TACTIC for Navigating the Unknown: Tabular Anomaly deteCTion via In-Context inference

TL;DR

This paper introduces TACTIC, a novel in-context learning approach for tabular anomaly detection that leverages synthetic priors for fast, reliable, and dataset-agnostic anomaly identification without extensive tuning.

Contribution

The paper proposes TACTIC, the first in-context anomaly detection model based on pretraining with anomaly-centric synthetic priors, addressing instability and computational issues of prior methods.

Findings

TACTIC achieves competitive performance on real-world datasets.

It provides fast, unambiguous anomaly decisions in a single forward pass.

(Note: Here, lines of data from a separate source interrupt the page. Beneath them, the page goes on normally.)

(* ===== verification/RebuildSpec.v ===== *)
(** What a rebuild promises: every mail of a mailbox gets one record of the index
    with a uid of its own, and the mails no mailbox takes are given to INBOX. *)
From S2P Require Export RboxRebuild.

Module RebuildSpec.

(** ** What the index log shows *)

(** The uids appended, and the guids and objects recorded. *)
Definition appended (log : list index_action) : list Z :=
  omap (λ a, match a with IxAppend uid => Some uid | _ => None end) log.
Definition recorded (log : list index_action) : list (string * string) :=
  omap (λ a, match a with IxUpdateExt _ _ guid oid => Some (guid, oid) | _ => None end) log.

(** The mails that an entry has still to restore, and the group afterwards. *)
Definition fresh (mails : list RadosMail) : list RadosMail := List.filter (λ mail, negb (rm_restored mail)) mails.
Definition all_restored (mails : list RadosMail) : list RadosMail :=
  (λ mail, if rm_restored mail then mail else Rebuild.restore mail) <$> mails.

(** The record of a mail, when its guid and its object's name can be read. *)
Definition mail_record `{DovecotBoxes W} (mail : RadosMail) : option (string * string) :=
  oid ← guid_128_from_string (c_str (rm_oid mail));
  xattr_guid ← get_metadata_key RBOX_METADATA_GUID (rm_attrset mail);
  guid ← guid_128_from_uuid_string xattr_guid;
  Some (guid, oid).

Lemma appended_app l1 l2 : appended (l1 ++ l2) = appended l1 ++ appended l2.
Proof. apply omap_app. Qed.
Lemma recorded_app l1 l2 : recorded (l1 ++ l2) = recorded l1 ++ recorded l2.
Proof. apply omap_app. Qed.
Lemma restored_restore mail : rm_restored (Rebuild.restore mail) = true.
Proof. by destruct mail. Qed.
Lemma all_restored_spec mails : Forall (λ mail, rm_restored mail = true) (all_restored mails).
Proof.
  unfold all_restored. rewrite Forall_fmap. apply list.Forall_forall. intros mail _. cbn.
  destruct (rm_restored mail) eqn:E; [done|apply restored_restore].
Qed.
Lemma fresh_restored mails : fresh (all_restored mails) = [].
Proof.
  unfold fresh. induction (all_restored_spec mails) as [|mail l Hm _ IH]; [done|]. cbn. by rewrite Hm.
Qed.

Section proofs.
Context `{Jansson} `{DovecotLaws W} `{RadosAdmin W} `{!DovecotBoxes W}.

(** ** One step of a rebuild

    [adv keys new s s']: the storage stays, the log grows by [new], and only the
    objects of [keys] change. *)
Definition adv (keys : list (ioctx * string)) (new : list index_action) (s s' : rbox_storage * W) : Prop :=
  s'.1 = s.1 ∧ ix_log s'.2 = ix_log s.2 ++ new ∧
  ∀ k, k ∉ keys → objs s'.2 !! k = objs s.2 !! k.

Lemma adv_refl s : adv [] [] s s.
Proof. split; [done|]. split; [by rewrite app_nil_r|done]. Qed.
Lemma adv_trans k1 k2 n1 n2 s1 s2 s3 :
  adv k1 n1 s1 s2 → adv k2 n2 s2 s3 → adv (k1 ++ k2) (n1 ++ n2) s1 s3.
Proof.
  intros (E1 & L1 & O1) (E2 & L2 & O2). split; [congruence|]. split; [by rewrite L2, L1, (assoc_L (++))|].
  intros k Hk. rewrite list.elem_of_app in Hk. rewrite O2, O1; [done|naive_solver..].
Qed.
(* ===== verification/RboxSave.v ===== *)
(** Saving a mail: storage-rbox/rbox-save.h, rbox-save.cpp and the output stream
    ostream-bufferlist.cpp that collects the mail's text. *)
From S2P Require Export SaveWrite RboxSync.

(** What Dovecot gives for a mail ([mail_save_data]). *)
Record mail_save_data := mk_save_data {
  sd_uid : Z;
  sd_flags : Z;
  sd_pvt_flags : Z;
  sd_keywords : option (list string);
  sd_min_modseq : Z;
  sd_received_date : Z;
  sd_save_date : Z;
  sd_guid : option string;
  sd_pop3_uidl : option string;
  sd_pop3_order : Z;
  sd_from_envelope : option string;
}.

(** The stream Dovecot writes to: none, the plugin's own, or one that another
    plugin (zlib) put on top of it. *)
Inductive output_ptr := NullOutput | OwnOutput | PluginOutput.

(** [struct bufferlist_ostream]: the offset, the mail whose buffer it fills, and
    whether every write goes to the cluster. *)
Record ostream := mk_ostream { os_offset : Z; os_mail : nat; os_execute_write_ops : bool }.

The model performs well in noisy and diverse anomaly contexts.

Abstract

Anomaly detection for tabular data has been a long-standing unsupervised learning problem that remains a major challenge for current deep learning models. Recently, in-context learning has emerged as a new paradigm that has shifted efforts from task-specific optimization to large-scale pretraining aimed at creating foundation models that generalize across diverse datasets. Although in-context models, such as TabPFN, perform well in supervised problems, their learned classification-based priors may not readily extend to anomaly detection. In this paper, we study in-context models for anomaly detection and show that the unsupervised extensions to TabPFN exhibit unstable behavior, particularly in noisy or contaminated contexts, in addition to the high computational cost. We address these challenges and introduce TACTIC, an in-context anomaly detection approach based on pretraining with anomaly-centric synthetic priors, which provides fast and data-dependent reasoning about anomalies while avoiding dataset-specific tuning. In contrast to typical score-based approaches, which produce uncalibrated anomaly scores that require post-processing (e.g. threshold selection or ranking heuristics), the proposed model is trained as a discriminative predictor, enabling unambiguous anomaly decisions in a single forward pass. Through experiments on real-world datasets, we examine the performance of TACTIC in clean and noisy contexts with varying anomaly rates and different anomaly types, as well as the impact of prior choices on detection quality. Our experiments clearly show that specialized anomaly-centric in-context models such as TACTIC are highly competitive compared to other task-specific methods.